Lemma recalcAllSegmentTimes_ids_colors s :
  Track.id <$> tracks (exec (recalcAllSegmentTimes server) s) = Track.id <$> tracks s ∧
  Track.color <$> tracks (exec (recalcAllSegmentTimes server) s)
    = Track.color <$> tracks s ∧
  selectedTrackIds (exec (recalcAllSegmentTimes server) s) = selectedTrackIds s.
Proof.
  destruct (gatePairsToApiPayload s) as [|a gates] eqn:Hpayload.
  - unfold recalcAllSegmentTimes, exec, bind, get_state.
    destruct (tracks s) as [|t0 ts] eqn:Htr; simpl; [by rewrite Htr |].
    rewrite Hpayload. simpl. rewrite Htr, <- !list_fmap_compose. done.
  - assert (gatePairsToApiPayload s ≠ []) as Hne by (by rewrite Hpayload).
    destruct (recalcAllSegmentTimes_closed_form server s Hne) as [-> _].
    destruct (recalc_results_ids_colors (segments_at server) (length (requests s))
                (tracks s)) as [-> ->].
    split_and!; [done | done |]. apply recalcAllSegmentTimes_selection.
Qed.

(** X21. [processFile], once the upload has answered: the new tracks come
    after the tracks there were and every one of them is selected, under the
    id made of the clock and of its index in the answer; the colour of a new
    track is the entry of the palette at its position among all tracks
    modulo the size of the palette, so it is always one of the eight
    colours. *)
Theorem processFile_selects_and_colours (now : nat → Z)
    (data_tracks : list (string * list Point.t)) (s : State) :
  let s' := exec (processFile_loaded server now data_tracks) s in
  let ids := imap (λ i _, pretty (now i) +:+ "_" +:+ pretty i) data_tracks in
  Track.id <$> tracks s' = (Track.id <$> tracks s) ++ ids ∧
  selectedTrackIds s' = selectedTrackIds s ++ ids ∧
  ∃ colours,
    Track.color <$> tracks s' = (Track.color <$> tracks s) ++ colours ∧
    length colours = length data_tracks ∧
    ∀ i col, colours !! i = Some col →
      trackColors !! ((length (tracks s) + i) mod 8)%nat = Some col.
Proof.
  intros s' ids.
  set (newTracks :=
         imap (λ i t0,
                 Track.mk (pretty (now i) +:+ "_" +:+ pretty i) (fst t0) (snd t0)
                   (default "" (trackColors !! ((length (tracks s) + i) mod length trackColors)%nat))
                   None) data_tracks).
  set (s2 := redrawTracks_state
               (set_selectedTrackIds (selectedTrackIds s ++ (Track.id <$> newTracks))
                  (set_tracks (tracks s ++ newTracks) s))).
  assert (Track.id <$> tracks s' = Track.id <$> tracks s2 ∧
          Track.color <$> tracks s' = Track.color <$> tracks s2 ∧
          selectedTrackIds s' = selectedTrackIds s2) as (Hid & Hcol & Hsel).
  { assert (s' = if existsb Pair.confirmed
                         (gatePairs (pairCheckpoints s2) (pairNames s2) (timeGates s2))
                  then exec (recalcAllSegmentTimes server) s2 else s2) as ->.
    { subst s'. unfold processFile_loaded, exec, bind, get_state, modify, redrawTracks.
      simpl. fold newTracks. fold s2.
      by destruct (existsb Pair.confirmed _). }
    destruct (existsb Pair.confirmed _); [| done].
    apply recalcAllSegmentTimes_ids_colors. }
  assert (Track.id <$> newTracks = ids) as Hids.
  { subst newTracks ids. rewrite fmap_imap. done. }
  rewrite Hid, Hcol, Hsel. simpl. rewrite !fmap_app, Hids.
  split_and!; [done | done |].
  exists (Track.color <$> newTracks). split_and!; [done | |].
  - subst newTracks. by rewrite length_fmap, length_imap.
  - intros i col. subst newTracks. rewrite fmap_imap, list_lookup_imap. simpl.
    destruct (data_tracks !! i); [| done]. intros [= <-].
    change 8%nat with (length trackColors).
    assert ((length (tracks s) + i) mod length trackColors < length trackColors)%nat
      as Hlt by (apply Nat.mod_upper_bound; discriminate).
    apply lookup_lt_is_Some in Hlt as [col Hc]. simpl in Hc |- *. by rewrite Hc.
Qed.
End Uploads.
Lemma test_loop_envs len_testset bs : forall env env',
  loop_over len_testset env bs = Some env' ->
  is_Some (mapM (batch_env len_testset) bs).
Proof.
  induction bs as [|b bs IH]; intros env env' H; [by eexists|].
  simpl in H. apply bind_Some in H as (e & He & H).
  apply mapM_is_Some, Forall_cons. split.
  - unfold compose. rewrite He. by eexists.
  - apply mapM_is_Some. eapply IH; eauto.
Qed.

Lemma eval_batch_hits len_testset b e :
  batch_env len_testset b = Some e ->
  exists hits_max hits_ip,
    batch_hits_max classifier querier update_masked_image max_queries_test b
      = Some hits_max /\
    batch_hits_ip classifier querier update_masked_image softmax
      max_queries_test b = Some hits_ip /\
    let w := (Qnat (length b.1) / Qnat len_testset)%Q in
    acc_max e = (mean hits_max * w)%Q /\ acc_ip e = (mean hits_ip * w)%Q.
Proof.
  intros H. apply eval_batch_inv in H
    as (st & ll & w & stacked & Hloop & Hll & Hw & Hst & _ & _ & Hqn
        & (pred & hits & Hp & Hh & Hacc) & (rows & hits_ip & Hr & Hpi & Hhi & Hai)
        & _).
  apply batch_weight_Some in Hw as [_ ->].
  exists hits, hits_ip. unfold batch_hits_max, batch_hits_ip. cbv zeta.
  rewrite Hloop. cbn [mbind option_bind]. rewrite Hll, Hst.
  cbn [mbind option_bind]. rewrite Hp, Hqn. cbn [mbind option_bind].
  rewrite Hr. cbn [mbind option_bind]. rewrite Hpi. cbn [mbind option_bind].
  done.
Qed.


End EvaluationFacts.

(** *** The temperature schedule *)

Lemma linspace_length a b n : length (linspace a b n) = n.
Proof.
  unfold linspace. cbv zeta.
  assert (forall (f g : Q -> Q), length (map g (map f (map Qnat (seq 0 n)))) = n)
    as Hlen by (intros; by rewrite !length_map, length_seq).
  repeat case_decide; try destruct (Qeq_bool _ _);
    rewrite ?length_insert; apply Hlen.
Qed.

Lemma linspace_single a b : linspace a b 1 = [(Qnat 0 * (b - a) + a)%Q].
Proof. done. Qed.

Lemma Qnat_le i j : i <= j -> (Qnat i <= Qnat j)%Q.
Proof. intros H. unfold Qnat. rewrite <- Zle_Qle. lia. Qed.

Lemma Qnat_pos n : 0 < n -> (0 < Qnat n)%Q.
Proof.
  intros H. unfold Qnat. change 0%Q with (inject_Z 0). rewrite <- Zlt_Qlt. lia.
Qed.

Lemma interpolate_last a b n : 2 <= n -> (interpolate a b n (n - 1) == b)%Q.
Proof.
  intros Hn. unfold interpolate.
  assert (~ (Qnat (n - 1) == 0)%Q) by (apply Qnat_nonzero; lia).
  field. done.
Qed.

Lemma interpolate_first a b n : (interpolate a b n 0 == a)%Q.
Proof. unfold interpolate, Qnat. simpl. ring. Qed.

Lemma linspace_lookup a b n i :
  2 <= n -> i < n ->
  exists v, linspace a b n !! i = Some v /\ (v == interpolate a b n i)%Q /\
            (i = n - 1 -> v = b).
Proof.
  intros Hn Hi. unfold linspace. cbv zeta.
  destruct (decide (0 < n - 1)); [|lia]. destruct (decide (1 < n)); [|lia].
  assert (~ (Qnat (n - 1) == 0)%Q) as Hdiv by (apply Qnat_nonzero; lia).
  destruct (decide (i = n - 1)) as [->|Hne].
  - exists b. split; [|split; [|done]].
    + apply list_lookup_insert_eq.
      destruct (Qeq_bool _ _); rewrite !length_map, length_seq; lia.
    + symmetry. by apply interpolate_last.
  - rewrite list_lookup_insert_ne by done.
    destruct (Qeq_bool _ _) eqn:E;
      rewrite !list_lookup_fmap, lookup_seq_lt by done; simpl;
      eexists; (split; [reflexivity|]); (split; [|done]);
      unfold interpolate; field; done.
Qed.

Lemma interpolate_antitone a b n i j :
  2 <= n -> (b <= a)%Q -> i <= j ->
  (interpolate a b n j <= interpolate a b n i)%Q.
Proof.
  intros Hn Hba Hij. unfold interpolate.
  assert (0 < Qnat (n - 1))%Q as Hpos by (apply Qnat_pos; lia).
  assert ((b - a) / Qnat (n - 1) <= 0)%Q as Hs.
  { apply Qle_shift_div_r; [done|]. lra. }
  apply Qnat_le in Hij.
  set (s := ((b - a) / Qnat (n - 1))%Q) in *. nra.
Qed.

Lemma train_batches_spec epoch tau q batches :
  (train_batches epoch tau q batches).2 =
    map (fun b => {| fw_epoch := epoch; fw_batch := b; fw_tau := tau |}) batches.
Proof.
  revert q. induction batches as [|b batches IH]; intros q; simpl; [done|].
  specialize (IH (update_tau q tau)).
  destruct (train_batches epoch tau (update_tau q tau) batches) as [q2 fws].
  simpl in *. by rewrite IH.
Qed.

Lemma train_epochs_spec tau_vals n_batches epochs : forall q,
  Forall (fun e => e < length tau_vals) epochs ->
  exists q' fws, train_epochs tau_vals n_batches q epochs = Some (q', fws) /\
    map (fun fw => (fw_epoch fw, fw_batch fw)) fws =
      flat_map (fun epoch => map (pair epoch) (seq 0 n_batches)) epochs /\
    Forall (fun fw => tau_vals !! fw_epoch fw = Some (fw_tau fw)) fws.
Proof.
  induction epochs as [|epoch epochs IH]; intros q Hall; simpl.
  - exists q, []. repeat split; constructor.
  - apply Forall_cons in Hall as [He Hall].
    destruct (lookup_lt_is_Some_2 tau_vals epoch He) as [tau Htau].
    rewrite Htau. simpl.
    pose proof (train_batches_spec epoch tau q (seq 0 n_batches)) as Hb.
    destruct (train_batches epoch tau q (seq 0 n_batches)) as [q1 fws1].
    simpl in Hb. destruct (IH q1 Hall) as (q' & fws & -> & Hsteps & Htaus).
    simpl. exists q', (fws1 ++ fws). split; [done|]. split.
    + rewrite map_app, Hsteps, Hb, map_map. done.
    + apply Forall_app. split; [|done]. rewrite Hb.
      apply Forall_fmap, Forall_forall. intros b _. done.
Qed.
Lemma parse_expression_sign_free (t : string) :
  Py.remove_char " " t <> "" -> sign_free t = true ->
  parse_expression t = process_term 1 (Py.remove_char " " t) 0 0.
Proof.
  intros Hne Hfree. rewrite (parse_expression_nonempty t Hne).
  apply (all_chars_remove_char _ " ") in Hfree.
  unfold normalize.
  destruct (Py.remove_char " " t) as [|c0 r] eqn:Ht; [congruence|].
  assert (Hc0 : is_sign c0 = false).
  { simpl in Hfree. apply andb_true_iff in Hfree as [Hc _].
    now apply negb_true_iff in Hc. }
  rewrite Hc0. simpl negb. cbv iota. unfold tokens.
  rewrite (tokens_from_sign_free _ _ _ Hfree). simpl.
  change (sign_of "+") with 1.
  destruct (process_term 1 (String c0 r) 0 0) as [[c d]|e]; reflexivity.
Qed.

(** ** Sides put together *)

(** X5: two sides joined by ['+'] parse to the sum of their pairs; when
    one of them raises, so does the joined side, the left one first. *)
Theorem parse_expression_plus (a b : string) :
  Py.remove_char " " a <> "" -> Py.remove_char " " b <> "" ->
  parse_expression (a ++ String "+" b) =
  '(c1, k1) <- parse_expression a ;;
  '(c2, k2) <- parse_expression b ;;
  Ok (c1 + c2, k1 + k2).
Proof.
  intros Ha Hb.
  rewrite (parse_expression_app_sign a b "+" Ha eq_refl).
  destruct (parse_expression a) as [[c1 k1]|e]; simpl; [|reflexivity].
  rewrite (plus_tokens b c1 k1 Hb), sum_terms_shift.
  now rewrite <- (parse_expression_nonempty b Hb).
Qed.

Lemma parse_expression_plus_witness :
  Py.remove_char " " "2x-3" <> "" /\ Py.remove_char " " "-x+4" <> "" /\
  parse_expression ("2x-3" ++ String "+" "-x+4") = Ok (1, 1).
Proof.
  split; [discriminate|]. split; [discriminate|].
  apply (parse_expression_plus "2x-3" "-x+4"); discriminate.
Defined.

Lemma parse_expression_app_term (a t : string) (s : ascii) :
  Py.remove_char " " a <> "" -> Py.remove_char " " t <> "" ->
  is_sign s = true -> sign_free t = true ->
  parse_expression (a ++ String s t) =
  '(c1, k1) <- parse_expression a ;;
  '(c2, k2) <- parse_expression t ;;
  Ok (c1 + sign_of s * c2, k1 + sign_of s * k2).
Proof.
  intros Ha Ht Hs Hfree.
  rewrite (parse_expression_app_sign a t s Ha Hs).
  rewrite (parse_expression_sign_free t Ht Hfree).
  destruct (parse_expression a) as [[c1 k1]|e]; simpl; [|reflexivity].
  rewrite (tokens_from_sign_free _ s ""
             (all_chars_remove_char _ " " t Hfree)).
  simpl. rewrite process_term_linear.
  destruct (process_term 1 (Py.remove_char " " t) 0 0) as [[c d]|e];
    reflexivity.
Qed.

(** X6: a side followed by a sign and one more term parses to the pair
    of the side plus, or minus, the pair of the term. *)
Theorem parse_expression_signed_term (a t : string) (s : ascii) :
  Py.remove_char " " a <> "" -> Py.remove_char " " t <> "" ->
  is_sign s = true -> sign_free t = true ->
  parse_expression (a ++ String s t) =
  '(c1, k1) <- parse_expression a ;;
  '(c2, k2) <- parse_expression t ;;
  Ok (c1 + sign_of s * c2, k1 + sign_of s * k2).
Proof. apply parse_expression_app_term. Qed.

Lemma parse_expression_signed_term_witness :
  Py.remove_char " " "2x" <> "" /\ Py.remove_char " " "3" <> "" /\
  is_sign "-" = true /\ sign_free "3" = true /\
  parse_expression ("2x" ++ String "-" "3") = Ok (2, -3).
Proof.
  split; [discriminate|]. split; [discriminate|].
  split; [reflexivity|]. split; [reflexivity|].
  apply (parse_expression_signed_term "2x" "3" "-");
    first [discriminate | reflexivity].
Defined.

(** X7: the order of the terms never matters, well-formed side or not:
    two sides with the same terms in any order give the same pair, or
    both raise an exception of the same class. *)
Theorem parse_expression_any_order (expr expr' : string) :
  Permutation (tokens (normalize expr)) (tokens (normalize expr')) ->
  parse_expression expr' = parse_expression expr.
Proof.
  intros Hperm. rewrite !parse_expression_terms.
  destruct (normalize expr) as [|c r] eqn:Hn;
    destruct (normalize expr') as [|c' r'] eqn:Hn'.
  - reflexivity.
  - apply Permutation_nil in Hperm.
    now apply tokens_from_nonempty in Hperm.
  - apply Permutation_sym, Permutation_nil in Hperm.
    now apply tokens_from_nonempty in Hperm.
  - symmetry. now apply sum_terms_permutation.
Qed.

Lemma parse_expression_any_order_witness :
  Permutation (tokens (normalize "x+2y")) (tokens (normalize "2y+x")) /\
  parse_expression "2y+x" = parse_expression "x+2y" /\
  parse_expression "x+2y" = Raise ValueError.
Proof.
  assert (Hperm : Permutation (tokens (normalize "x+2y"))
                              (tokens (normalize "2y+x")))
    by (cbv; apply perm_swap).
  split; [exact Hperm|]. split; [|reflexivity].
  exact (parse_expression_any_order "x+2y" "2y+x" Hperm).
Defined.

(** ** Splitting and joining *)

Lemma split_nonempty (sep : ascii) (s : string) : Py.split sep s <> [].
Proof.
  intros H. apply (f_equal (@List.length string)) in H.
  rewrite split_length in H. discriminate.
Qed.

Lemma split_no_sep (sep : ascii) (s : string) :
  count_char sep s = 0%nat -> Py.split sep s = [s].
Proof.
  induction s as [|a s IH]; simpl; [reflexivity|].
  destruct (Ascii.eqb a sep); simpl; [discriminate|].
  intros H. now rewrite (IH H).
Qed.

Lemma split_app (sep : ascii) (l r : string) :
  count_char sep l = 0%nat ->
  Py.split sep (l ++ String sep r) = l :: Py.split sep r.
Proof.
  induction l as [|a l IH]; simpl.
  - now rewrite Ascii.eqb_refl.
  - destruct (Ascii.eqb a sep); simpl; [discriminate|].
    intros H. now rewrite (IH H).
Qed.

Lemma split_join (sep : ascii) (l r : string) :
  count_char sep l = 0%nat -> count_char sep r = 0%nat ->
  Py.split sep (l ++ String sep r) = [l; r].
Proof.
  intros Hl Hr. now rewrite (split_app sep l r Hl), (split_no_sep sep r Hr).
Qed.

Lemma split_remove_char (sep c : ascii) (s : string) :
  Ascii.eqb c sep = false ->
  Py.split sep (Py.remove_char c s) =
  List.map (Py.remove_char c) (Py.split sep s).
Proof.
  intros Hc. induction s as [|a s IH]; simpl; [reflexivity|].
  pose proof (split_nonempty sep s) as Hne.
  destruct (Ascii.eqb_spec a c) as [->|Hac].
  - rewrite Hc, IH.
    destruct (Py.split sep s) as [|piece pieces]; [congruence|].
    simpl. now rewrite Ascii.eqb_refl.
  - simpl. destruct (Ascii.eqb a sep); simpl; [now rewrite IH|].
    rewrite IH.
    destruct (Py.split sep s) as [|piece pieces]; [congruence|].
    simpl. apply Ascii.eqb_neq in Hac. now rewrite Hac.
Qed.
Lemma create_appends_canonical_witness :
  pending (page [A] [CallCreateProduct draft]) !! 0 = Some (CallCreateProduct draft) ∧
  (∃ c', step (Settle 0 (RProduct (Fulfilled B))) (page [A] [CallCreateProduct draft])
           = Some c' ∧
         collection c' = [A; B]) ∧
  (∃ c', step (Settle 0 (RProduct (Rejected E))) (page [A] [CallCreateProduct draft])
           = Some c' ∧
         collection c' = [A] ∧ rejections c' = [E]).
Proof.
  split; [reflexivity|].
  destruct (create_appends_canonical (page [A] [CallCreateProduct draft]) 0 draft eq_refl)
    as [Hok Hfail].
  split.
  - destruct (Hok B) as (c' & Hstep & Hcol & _). exists c'. split; [exact Hstep|exact Hcol].
  - destruct (Hfail E) as (c' & Hstep & Hcol & _ & _ & Hrej).
    exists c'. split; [exact Hstep|]. split; [exact Hcol|exact Hrej].
Defined.

Lemma update_replaces_in_place_witness :
  pending (page [A; B; C] [CallUpdateProduct B']) !! 0 = Some (CallUpdateProduct B') ∧
  (∃ c', step (Settle 0 (RProduct (Fulfilled B'))) (page [A; B; C] [CallUpdateProduct B'])
           = Some c' ∧
         collection c' = [A; B'; C]) ∧
  (∃ c', step (Settle 0 (RProduct (Rejected E))) (page [A; B; C] [CallUpdateProduct B'])
           = Some c' ∧
         collection c' = [A; B; C]).
Proof.
  split; [reflexivity|].
  destruct (update_replaces_in_place (page [A; B; C] [CallUpdateProduct B']) 0 B' eq_refl)
    as [Hok Hfail].
  split.
  - destruct (Hok B') as (c' & Hstep & _ & _ & _ & Hsplit & _).
    exists c'. split; [exact Hstep|].
    apply (Hsplit [A] B [C]); [reflexivity|reflexivity|].
    intros q Hq. apply list_elem_of_In in Hq.
    destruct Hq as [<-|[<-|[]]]; discriminate.
  - destruct (Hfail E) as (c' & Hstep & Hcol & _).
    exists c'. split; [exact Hstep|exact Hcol].
Defined.

Lemma update_never_inserts_witness :
  pending (page [A; B] [CallUpdateProduct C]) !! 0 = Some (CallUpdateProduct C) ∧
  (∀ p, p ∈ collection (page [A; B] [CallUpdateProduct C]) → id p ≠ id C) ∧
  ∃ c', step (Settle 0 (RProduct (Fulfilled C))) (page [A; B] [CallUpdateProduct C])
          = Some c' ∧
        collection c' = [A; B].
Proof.
  assert (∀ p, p ∈ collection (page [A; B] [CallUpdateProduct C]) → id p ≠ id C)
    as Hno.
  { intros p Hp. apply list_elem_of_In in Hp.
    destruct Hp as [<-|[<-|[]]]; discriminate. }
  split; [reflexivity|]. split; [exact Hno|].
  destruct (update_never_inserts (page [A; B] [CallUpdateProduct C]) 0 C C eq_refl Hno)
    as (c' & Hstep & Hcol & _).
  exists c'. split; [exact Hstep|exact Hcol].
Defined.

Lemma delete_only_on_true_witness :
  pending (page [A; B] [CallDeleteProduct "a"]) !! 0 = Some (CallDeleteProduct "a") ∧
  (∃ c', step (Settle 0 (RBool (Fulfilled false))) (page [A; B] [CallDeleteProduct "a"])
           = Some c' ∧
         collection c' = [A; B]) ∧
  (∃ c', step (Settle 0 (RBool (Rejected E))) (page [A; B] [CallDeleteProduct "a"])
           = Some c' ∧
         collection c' = [A; B]) ∧
  (∃ c', step (Settle 0 (RBool (Fulfilled true))) (page [A; B] [CallDeleteProduct "a"])
           = Some c' ∧
         collection c' = [B]).
Proof.
  split; [reflexivity|].
  destruct (delete_only_on_true (page [A; B] [CallDeleteProduct "a"]) 0 "a" eq_refl)
    as (Hfalse & Hfail & Htrue).
  split; [exact Hfalse|]. split; [exact (Hfail E)|].
  destruct Htrue as (c' & Hstep & _ & _ & Hsplit & _).
  exists c'. split; [exact Hstep|].
  apply (Hsplit [] A [B]); [reflexivity|reflexivity|].
  intros q Hq. apply list_elem_of_In in Hq.
  destruct Hq as [<-|[]]; discriminate.
Defined.
(** * HumanEval analysis toolkit: resolver, executor, enhancer, coverage runner

    A shallow embedding of the decision logic of

    - [Task3/test_runner.py]            ([run_tests_and_report]),
    - [Task2/test_runner_notebook.py]   ([run_tests]),
    - [code_enhancer.py]                ([CodeEnhancer]),
    - [pytest_cov_enhanced_analyzer.py] ([PytestCovAnalyzer]),
    - [Task3/Buggy_code_files/apps.py]  ([candidate], from its line 19),

    followed by the properties the specification states about them and by
    further properties of the code.

    Conventions.  A Python [str] is a [string] whose characters are code
    points below 256, and a file is the text [read()] returns for it.  The
    Python interpreter itself (loading a module, [exec], [eval], calling the
    candidate, [repr], [ast.parse]) is an interface, [PyInterp]; everything
    the repository's code does around it is written out.  A call into the
    interpreter returns or raises: code under test that never ends is outside
    the model.  Exceptions are instances of [Exception]: what
    [except Exception] does not catch ([SystemExit], [KeyboardInterrupt])
    ends the interpreter and is not modelled.

    Test code handed to [exec] has a namespace of its own.  The text handed
    to [eval] has none: it runs among the variables of
    [run_tests_and_report], and it, the call of the candidate on its value
    and the [repr] of the result can change the lists [test_cases], [passed]
    and [failed] of the runner, which hold texts, integers, and pairs of an
    integer and a text.  Code that puts values of other types in these
    lists, that reaches the runner through the interpreter's internals
    (frames, the garbage collector) or changes the modules it uses
    ([builtins], [re]), or that keeps one of the lists to change it while a
    later test is executed, is outside the model.

    The pass rate of a runner is the binary64 float Python computes.  The
    coverage figures and the share printed by [main] of the analyzer are
    rationals, the exact values of what is printed rounded.  [print] and the
    formatting of what it prints are not modelled. *)

From Stdlib Require Import QArith Ascii DecimalString Uint63.
From Stdlib Require DecimalNat.
From Corelib Require Import PrimFloat.
From stdpp Require Import gmap strings list sorting.

Local Open Scope stdpp_scope.

(** ** Python string primitives *)

Module PyStr.

Definition code (c : ascii) : N := Ascii.N_of_ascii c.

(** [str.isspace] on one character, which is also the class [\s] of [re]
    on [str] patterns: TAB..CR, FS..US, SPACE, NEL and NBSP. *)
Definition is_space (c : ascii) : bool :=
  let n := code c in
  ((9 <=? n) && (n <=? 13) || (28 <=? n) && (n <=? 32)
   || (n =? 133) || (n =? 160))%N.

Definition newline : ascii := Ascii.ascii_of_N 10.

Definition is_newline (c : ascii) : bool := (code c =? 10)%N.

(** [\d] of [re] on [str] patterns; below 256 the decimal digits are 0-9. *)
Definition is_digit (c : ascii) : bool :=
  ((48 <=? code c) && (code c <=? 57))%N.

Definition ascii_eqb (a b : ascii) : bool := Ascii.eqb a b.

Fixpoint lstrip (s : string) : string :=
  match s with
  | EmptyString => EmptyString
  | String c s' => if is_space c then lstrip s' else s
  end.

Fixpoint rstrip (s : string) : string :=
  match s with
  | EmptyString => EmptyString
  | String c s' =>
      match rstrip s' with
      | EmptyString => if is_space c then EmptyString else String c EmptyString
      | r => String c r
      end
  end.

Fixpoint all_space (s : string) : bool :=
  match s with
  | EmptyString => true
  | String c s' => is_space c && all_space s'
  end.

(** [s.strip()] *)
Definition strip (s : string) : string := rstrip (lstrip s).

(** [s.startswith(p)] *)
Fixpoint startswith (s p : string) {struct p} : bool :=
  match p with
  | EmptyString => true
  | String a p' =>
      match s with
      | EmptyString => false
      | String b s' => ascii_eqb a b && startswith s' p'
      end
  end.

(** [s[n:]] *)
Fixpoint drop (n : nat) (s : string) : string :=
  match n, s with
  | O, _ => s
  | S n', String _ s' => drop n' s'
  | S _, EmptyString => EmptyString
  end.

(** [p in s] *)
Fixpoint contains (s p : string) : bool :=
  startswith s p ||
  match s with
  | EmptyString => false
  | String _ s' => contains s' p
  end.

(** [c.lower()] for a code point below 256: A-Z, and the Latin-1 capitals
    except the multiplication sign. *)
Definition lower_char (c : ascii) : ascii :=
  let n := code c in
  if ((65 <=? n) && (n <=? 90)
      || (192 <=? n) && (n <=? 222) && negb (n =? 215))%N
  then Ascii.ascii_of_N (n + 32) else c.

Fixpoint lower (s : string) : string :=
  match s with
  | EmptyString => EmptyString
  | String c s' => String (lower_char c) (lower s')
  end.

(** The part of [s] before its first newline: what a greedy [.+] or [.*]
    takes. *)
Fixpoint take_line (s : string) : string :=
  match s with
  | EmptyString => EmptyString
  | String c s' => if is_newline c then EmptyString else String c (take_line s')
  end.

(** [s.split('\n')] *)
Fixpoint split_lines (s : string) : list string :=
  match s with
  | EmptyString => [EmptyString]
  | String c s' =>
      if is_newline c then EmptyString :: split_lines s'
      else match split_lines s' with
           | l :: ls => String c l :: ls
           | [] => [String c EmptyString]
           end
  end.

(** [str(n)] for a natural number. *)
Definition of_nat (n : nat) : string :=
  DecimalString.NilZero.string_of_uint (Nat.to_uint n).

WHAT THIS TASK INVOLVES: Copy each line of the records that contains the word "joined".

EXERCISE RESULT:
(** X5: two sides joined by ['+'] parse to the sum of their pairs; when
    one of them raises, so does the joined side, the left one first. *)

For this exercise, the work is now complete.